(** [process_pdf_file] never writes to the index, whatever the reader and
    the embedder do. *)
Lemma process_pdf_file_index (env : Env) (tools : Tools.t)
    (file_path filename : string) (w : World) :
  index (fst (process_pdf_file env tools file_path filename w)) = index w.
Proof.
  destruct (Tools.read_pages tools (tick w) file_path) as [pages|e] eqn:Hread.
  - destruct (Tools.encode_chunks tools (S (tick w))
                (chunk_text (Ingested.page_lines pages) 1000))
      as [embeddings|e] eqn:Henc.
    + destruct (process_pdf_file_run env tools file_path filename w pages
                  embeddings Hread Henc)
        as (w' & chunks & pdf_id & created_at & -> & Hidx & _). exact Hidx.
    + unfold process_pdf_file. unfold bind at 1.
      unfold extract_text_from_pdf, bind at 1, ask. rewrite Hread.
      rewrite extract_loop, append_nil_l.
      fold (Ingested.page_lines pages).
      unfold bind at 1. unfold generate_embeddings, ask.
      cbn [tick advance]. now rewrite Henc.
  - unfold process_pdf_file. unfold bind at 1.
    unfold extract_text_from_pdf, bind at 1, ask. now rewrite Hread.
Qed.

(** *** Saving an upload *)

Lemma split_on_shape (sep : ascii) (s : string) :
  exists x rest pre,
    split_on sep s = x :: rest /\
    s = pre +:+ List.last (x :: rest) "" /\
    count_char sep (List.last (x :: rest) "") = 0 /\
    (rest = [] -> pre = "") /\
    (rest <> [] -> exists stem, pre = stem +:+ String sep "").
Proof.
  induction s as [|c s IH].
  - exists "", [], "". cbn. repeat split; congruence.
  - destruct IH as (x & rest & pre & Hsplit & Hs & Hcount & Hone & Hmany).
    cbn [split_on]. rewrite Hsplit. destruct (Ascii.eqb c sep) eqn:Hc.
    + apply Ascii.eqb_eq in Hc. subst c.
      exists "", (x :: rest), (String sep pre).
      change (List.last ("" :: x :: rest) "") with (List.last (x :: rest) "").
      rewrite append_cons, <- Hs. repeat split; try congruence.
      intros _. destruct rest as [|y rest].
      * rewrite Hone by reflexivity. now exists "".
      * destruct Hmany as (stem & ->); [congruence|].
        exists (String sep stem). now rewrite append_cons.
    + destruct rest as [|y rest].
      * exists (String c x), [], "". rewrite Hone in Hs by reflexivity.
        rewrite append_nil_l in *. cbn [List.last] in *. subst s.
        repeat split; try congruence. cbn [count_char].
        now rewrite Hc, Hcount.
      * exists (String c x), (y :: rest), (String c pre).
        change (List.last (String c x :: y :: rest) "")
          with (List.last (x :: y :: rest) "").
        rewrite append_cons, <- Hs. repeat split; try congruence.
        intros _. destruct Hmany as (stem & ->); [congruence|].
        exists (String c stem). now rewrite append_cons.
Qed.
(** * Cross-venue arbitrage bot: fees, arbitrage solver, lexical matcher

    A shallow embedding of [fees.js], [arbitrage.js], the cosine similarity
    of [vector-matcher.js] and the read guard of
    [backend/routes/opportunities.js].

    JavaScript numbers are IEEE 754 binary64 values.  The numeric code is
    translated once, over an interface [Number] of the arithmetic the
    source uses, and run at two instances:
    - [float], the kernel's binary64 numbers with round-to-nearest-even:
      the arithmetic a JavaScript engine performs, bit for bit;
    - [Q], exact rationals: the arithmetic of the documented formulas.
    Properties of the control flow are proved for every instance; those of
    the order of profits in both; those that need the algebra of the
    formulas in exact arithmetic; values are computed in both. *)

From Stdlib Require Import ZArith QArith Qround Lia Lqa Bool List String Ascii.
From Stdlib Require Import Floats.
From stdpp Require Import base decidable list strings gmap sets.

Set Warnings "-inexact-float".

Local Open Scope Z_scope.

(** ** The numeric interface *)

Declare Scope num_scope.
Delimit Scope num_scope with num.

Class Number (num : Type) := {
  (** the decimal literal [m]e-[k], e.g. [dec 7 2] for [0.07] *)
  dec : Z -> nat -> num;
  (** the size of a [Set] or the length of an array, as a number *)
  of_size : nat -> num;
  nadd : num -> num -> num;
  nsub : num -> num -> num;
  nmul : num -> num -> num;
  ndiv : num -> num -> num;
  (** [Math.ceil] *)
  Math_ceil : num -> num;
  (** [Math.max] of two arguments *)
  Math_max : num -> num -> num;
  (** [a > b] and [a >= b] *)
  ngt : num -> num -> bool;
  nge : num -> num -> bool;
  (** [ToBoolean] on a number: false on zeros and [NaN] *)
  truthy : num -> bool
}.

Infix "+" := nadd : num_scope.
Infix "-" := nsub : num_scope.
Infix "*" := nmul : num_scope.
Infix "/" := ndiv : num_scope.
Infix ">?" := ngt (at level 70, no associativity) : num_scope.
Infix ">=?" := nge (at level 70, no associativity) : num_scope.

(** ** Binary64 *)

Module F64.

(** An integer as a double; exact below 2^53 in magnitude, which is the
    only range it is used in. *)
Definition of_Z (z : Z) : float :=
  match z with
  | Z0 => PrimFloat.zero
  | Zpos _ => PrimFloat.of_uint63 (Uint63.of_Z z)
  | Zneg p => PrimFloat.opp (PrimFloat.of_uint63 (Uint63.of_Z (Zpos p)))
  end.

(** A decimal literal with at most 15 significant digits: the quotient
    of two exactly represented integers is correctly rounded, so this is
    the double the literal denotes. *)
Definition dec (m : Z) (k : nat) : float :=
  PrimFloat.div (of_Z m) (of_Z (10 ^ Z.of_nat k)).
(** The sample handed to the goodness-of-fit test and the world in which
    the test is called. *)
Definition tested_sample (data : list float) (w : world R)
  : list float * world R :=
  if 5000 <? len data
  then let '(s, r') := sample_draw lib (rng w) data (Z.min 5000 (len data)) in
       (s, World r' (calls w))
  else (data, w).

(** The verdict read off the answer of the goodness-of-fit test; a
    raised exception gives the fallback. *)
Definition verdict_of (answer : outcome (float * float)) : bool * float :=
  match answer with
  | Returns (_, p_value) => ((0.05 <? p_value)%float, p_value)
  | Raises _ => (false, 0.0%float)
  end.

(** The verdict and the world that [test_normality] leaves, in closed
    form. *)
Definition normality (data : list float) (w : world R)
  : (bool * float) * world R :=
  if len data <? 3 then ((false, 1.0%float), w)
  else
    let '(s, w1) := tested_sample data w in
    (verdict_of (shapiro_fn lib s), record_call (Shapiro s) w1).
End Normality.

(** ** The experiment data *)

(** One row of [experiment_data.csv] after [load_data]: the columns the
    analysis reads.  A key cell may be missing ([None]); a numeric cell
    that is missing or malformed is NaN ([pd.to_numeric(errors='coerce')]). *)
Record Row : Type := {
  repository_owner : option string;
  repository_name : option string;
  query_type : option string;
  api_type : string;
  response_time_ms : float;
  response_size_bytes : float
}.

Definition DataFrame : Type := list Row.

Definition group_key : Type := string * string * string.

Definition key_of (r : Row) : option group_key :=
  match repository_owner r, repository_name r, query_type r with
  | Some o, Some n, Some q => Some (o, n, q)
  | _, _, _ => None
  end.

Definition key_compare (a b : group_key) : comparison :=
  let '(o1, n1, q1) := a in
  let '(o2, n2, q2) := b in
  match String.compare o1 o2 with
  | Eq => match String.compare n1 n2 with
          | Eq => String.compare q1 q2
          | c => c
          end
  | c => c
  end.

(** Puts a row into the group of its key; groups are kept in increasing
    order of the key and rows in the order of the frame. *)
Fixpoint add_to_group (k : group_key) (r : Row)
  (groups : list (group_key * DataFrame)) : list (group_key * DataFrame) :=
  match groups with
  | [] => [(k, [r])]
  | (k', rows) :: rest =>
      match key_compare k k' with
      | Eq => (k', (rows ++ [r])%list) :: rest
      | Lt => (k, [r]) :: groups
      | Gt => (k', rows) :: add_to_group k r rest
      end
  end.

(** [df.groupby(['repository_owner', 'repository_name', 'query_type'])]:
    one group per key, keys sorted, rows with a missing key cell dropped. *)
Definition groupby (df : DataFrame) : list (group_key * DataFrame) :=
  fold_left
    (fun groups r =>
       match key_of r with
       | Some k => add_to_group k r groups
       | None => groups
       end)
    df [].

(** [df[df['api_type'] == api][column].values] *)
Definition column_of (api : string) (column : Row -> float) (df : DataFrame)
  : list float :=
  map column (List.filter (fun r => String.eqb (api_type r) api) df).

(** The dictionary appended to [results] for one group.  ([ExperimentAnalyzer]
    also stores the two arrays of the group, which nothing reads.) *)
Record GroupResult : Type := {
  repository : string;
  group_query_type : string;
  graphql_mean : float;
  rest_mean : float;
  difference : float
}.

(** The descriptive statistics dictionary. *)
Module Stats.
Record t : Type := {
  mean : float;
  median : float;
  std : float;
  min : float;
  max : float;
  count : Z
}.
End Stats.

Section Aggregation.
Context {R : Type} (lib : Externals R).

(** The loop over the groups: a group yields a pair only when it has
    values on both sides. *)
Definition paired_groups (column : Row -> float) (df : DataFrame)
  : list GroupResult :=
  flat_map
    (fun '((repo_owner, repo_name, qtype), group) =>
       let graphql_values := column_of "graphql" column group in
       let rest_values := column_of "rest" column group in
       if (0 <? len graphql_values) && (0 <? len rest_values)
       then [ {| repository := (repo_owner ++ "/" ++ repo_name)%string;
                 group_query_type := qtype;
                 graphql_mean := np_mean lib graphql_values;
                 rest_mean := np_mean lib rest_values;
                 difference := (np_mean lib graphql_values
                                - np_mean lib rest_values)%float |} ]
       else [])
    (groupby df).

(** The dictionary of mean, median, std, min, max and count; its entries
    are evaluated in this order. *)
Definition describe (x : list float) : outcome Stats.t :=
  match np_min lib x with
  | Raises e => Raises e
  | Returns lo =>
      match np_max lib x with
      | Raises e => Raises e
      | Returns hi =>
          Returns {| Stats.mean := np_mean lib x;
                     Stats.median := np_median lib x;
                     Stats.std := np_std lib x;
                     Stats.min := lo;
                     Stats.max := hi;
                     Stats.count := len x |}
      end
  end.

(** Cohen's d of the paired differences, the three lines
    [mean_diff = np.mean(paired_differences)],
    [std_diff = np.std(paired_differences)] and
    [cohens_d = mean_diff / std_diff if std_diff > 0 else 0]
    of [analyze_rq1] and [analyze_rq2]. *)
Definition effect_size (paired_differences : list float) : float :=
  let mean_diff := np_mean lib paired_differences in
  let std_diff := np_std lib paired_differences in
  if (0 <? std_diff)%float then (mean_diff / std_diff)%float else 0%float.
End Aggregation.

(** The two sentences that differ between [analyze_rq1] and [analyze_rq2]. *)
Record Wording : Type := {
  graphql_wins : string;
  rest_wins : string
}.

Definition rq1_wording : Wording :=
  {| graphql_wins := "GraphQL é significativamente mais rápido que REST";
     rest_wins := "REST é significativamente mais rápido que GraphQL" |}.

Definition rq2_wording : Wording :=
  {| graphql_wins :=
       "GraphQL produz respostas significativamente menores que REST";
     rest_wins :=
       "REST produz respostas significativamente menores que GraphQL" |}.

Definition no_difference : string :=
  "Não há diferença significativa entre GraphQL e REST".

(** ** [experiment_analyzer.py]: class [ExperimentAnalyzer] *)

Module ExperimentAnalyzer.

(** The dictionary returned by [analyze_rq1].  [analyze_rq2] returns the
    same dictionary with the last entry under the key
    ['graphql_smaller']. *)
Record Result : Type := {
  graphql_stats : Stats.t;
  rest_stats : Stats.t;
  test_name : string;
  p_value : float;
  cohens_d : float;
  conclusion : string;
  mean_difference : float;
  graphql_faster : bool
}.

Definition insufficient_data : string :=
  "Dados insuficientes para análise estatística".

Section Analysis.
Context {R : Type} (lib : Externals R).

(** The body shared by [analyze_rq1] and [analyze_rq2], which differ in
    the column they read and in the two sentences of [Wording].  The
    [print] calls are left out.  In the branch without a test the
    variable [test_name] is unbound in the source; the empty string
    stands for it and is never read. *)
Definition analyze_rq (column : Row -> float) (wording : Wording)
  (df : DataFrame) : M R Result :=
  let results := paired_groups lib column df in
  let all_graphql := column_of "graphql" column df in
  let all_rest := column_of "rest" column df in
  graphql_stats <- lift (describe lib all_graphql) ;;
  rest_stats <- lift (describe lib all_rest) ;;
  graphql_verdict <- test_normality lib all_graphql ;;
  rest_verdict <- test_normality lib all_rest ;;
  let '(graphql_normal, graphql_p) := graphql_verdict in
  let '(rest_normal, rest_p) := rest_verdict in
  let paired_differences := map difference results in
  verdict <-
    (if 1 <? len paired_differences then
       tested <-
         (if graphql_normal && rest_normal then
            res <- ttest_rel lib (map graphql_mean results)
                                 (map rest_mean results) ;;
            ret (res, "Teste t pareado")
          else
            res <- wilcoxon lib (map graphql_mean results)
                                (map rest_mean results) "two-sided" ;;
            ret (res, "Teste de Wilcoxon")) ;;
       let '((t_stat, p_value), test_name) := tested in
       let mean_diff := np_mean lib paired_differences in
       let cohens_d := effect_size lib paired_differences in
       let conclusion :=
         if (p_value <? 0.05)%float then
           if (mean_diff <? 0)%float
           then graphql_wins wording
           else rest_wins wording
         else no_difference in
       ret (test_name, p_value, cohens_d, conclusion)
     else
       ret ("", 1.0%float, 0.0%float, insufficient_data)) ;;
  let '(test_name, p_value, cohens_d, conclusion) := verdict in
  let non_empty := negb (len paired_differences =? 0) in
  ret {| graphql_stats := graphql_stats;
         rest_stats := rest_stats;
         test_name :=
           if 1 <? len paired_differences then test_name else "N/A";
         p_value :=
           if 1 <? len paired_differences then p_value else 1.0%float;
         cohens_d := cohens_d;
         conclusion := conclusion;
         mean_difference :=
           if non_empty then np_mean lib paired_differences
           else 0%float;
         graphql_faster :=
           if non_empty
           then (np_mean lib paired_differences <? 0)%float
           else false |}.

Definition analyze_rq1 : DataFrame -> M R Result :=
  analyze_rq response_time_ms rq1_wording.

Definition analyze_rq2 : DataFrame -> M R Result :=
  analyze_rq response_size_bytes rq2_wording.

(** [main]: the two analyses, one after the other. *)
Definition run_analysis (df : DataFrame) : M R (Result * Result) :=
  rq1_results <- analyze_rq1 df ;;
  rq2_results <- analyze_rq2 df ;;
  ret (rq1_results, rq2_results).
End Analysis.

End ExperimentAnalyzer.

(** ** [generate_experiment_report.py]: class [GraphQLvsRESTReportGenerator] *)

Module GraphQLvsRESTReportGenerator.

(** The dictionary returned by [analyze_rq1] and [analyze_rq2]. *)
Record Result : Type := {
  graphql_stats : Stats.t;
  rest_stats : Stats.t;
  test_name : string;
  p_value : float;
  cohens_d : float;
  conclusion : string;
  graphql_normal : bool;
  rest_normal : bool;
  graphql_p : float;
  rest_p : float
}.

Definition insufficient_data : string := "Dados insuficientes".

Section Analysis.
Context {R : Type} (lib : Externals R).

(** The body shared by [analyze_rq1] and [analyze_rq2] of this class. *)
Definition analyze_rq (column : Row -> float) (wording : Wording)
  (df : DataFrame) : M R Result :=
  let results := paired_groups lib column df in
  let all_graphql := column_of "graphql" column df in
  let all_rest := column_of "rest" column df in
  graphql_stats <- lift (describe lib all_graphql) ;;
  rest_stats <- lift (describe lib all_rest) ;;
  graphql_verdict <- test_normality lib all_graphql ;;
  rest_verdict <- test_normality lib all_rest ;;
  let '(graphql_normal, graphql_p) := graphql_verdict in
  let '(rest_normal, rest_p) := rest_verdict in
  let paired_differences := map difference results in
  verdict <-
    (if 1 <? len paired_differences then
       tested <-
         (if graphql_normal && rest_normal then
            res <- ttest_rel lib (map graphql_mean results)
                                 (map rest_mean results) ;;
            ret (res, "Teste t pareado")
          else
            res <- wilcoxon lib (map graphql_mean results)
                                (map rest_mean results) "two-sided" ;;
            ret (res, "Teste de Wilcoxon")) ;;
       let '((t_stat, p_value), test_name) := tested in
       let mean_diff := np_mean lib paired_differences in
       let cohens_d := effect_size lib paired_differences in
       let conclusion :=
         if (p_value <? 0.05)%float then
           if (mean_diff <? 0)%float
           then graphql_wins wording
           else rest_wins wording
         else no_difference in
       ret (test_name, p_value, cohens_d, conclusion)
     else
       ret ("N/A", 1.0%float, 0.0%float, insufficient_data)) ;;
  let '(test_name, p_value, cohens_d, conclusion) := verdict in
  ret {| graphql_stats := graphql_stats;
         rest_stats := rest_stats;
         test_name := test_name;
         p_value := p_value;
         cohens_d := cohens_d;
         conclusion := conclusion;
         graphql_normal := graphql_normal;
         rest_normal := rest_normal;
         graphql_p := graphql_p;
         rest_p := rest_p |}.

Definition analyze_rq1 : DataFrame -> M R Result :=
  analyze_rq response_time_ms rq1_wording.

Definition analyze_rq2 : DataFrame -> M R Result :=
  analyze_rq response_size_bytes rq2_wording.

(** [generate_markdown_report]: the two analyses, one after the
    other. *)
Definition run_analysis (df : DataFrame) : M R (Result * Result) :=
  rq1_results <- analyze_rq1 df ;;
  rq2_results <- analyze_rq2 df ;;
  ret (rq1_results, rq2_results).
End Analysis.

End GraphQLvsRESTReportGenerator.

(** ** [generate_report.py]: class [ReportGenerator] *)

Module ReportGenerator.

(** [{'correlation': ..., 'p_value': ...}] *)
Record Coefficient : Type := {
  correlation : float;
  p_value : float
}.

(** [{'pearson': ..., 'spearman': ...}] *)
Record Correlations : Type := {
  pearson : Coefficient;
  spearman : Coefficient
}.

(** The entry stored when the correlation is not computed. *)
Definition neutral : Correlations :=
  {| pearson := {| correlation := 0%float; p_value := 1%float |};
     spearman := {| correlation := 0%float; p_value := 1%float |} |}.

(** [series.notna().sum()]: the number of cells that are not NaN. *)
Definition notna_sum (series : list float) : Z :=
  len (List.filter (fun v => negb (PrimFloat.is_nan v)) series).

TASK INSTRUCTIONS
Look through the material and copy each line that has "dictionary".

THE COMPLETED TASK
(** The dictionary appended to [results] for one group.  ([ExperimentAnalyzer]
(** The descriptive statistics dictionary. *)
(** The dictionary of mean, median, std, min, max and count; its entries
(** The dictionary returned by [analyze_rq1].  [analyze_rq2] returns the
    same dictionary with the last entry under the key
(** The dictionary returned by [analyze_rq1] and [analyze_rq2]. *)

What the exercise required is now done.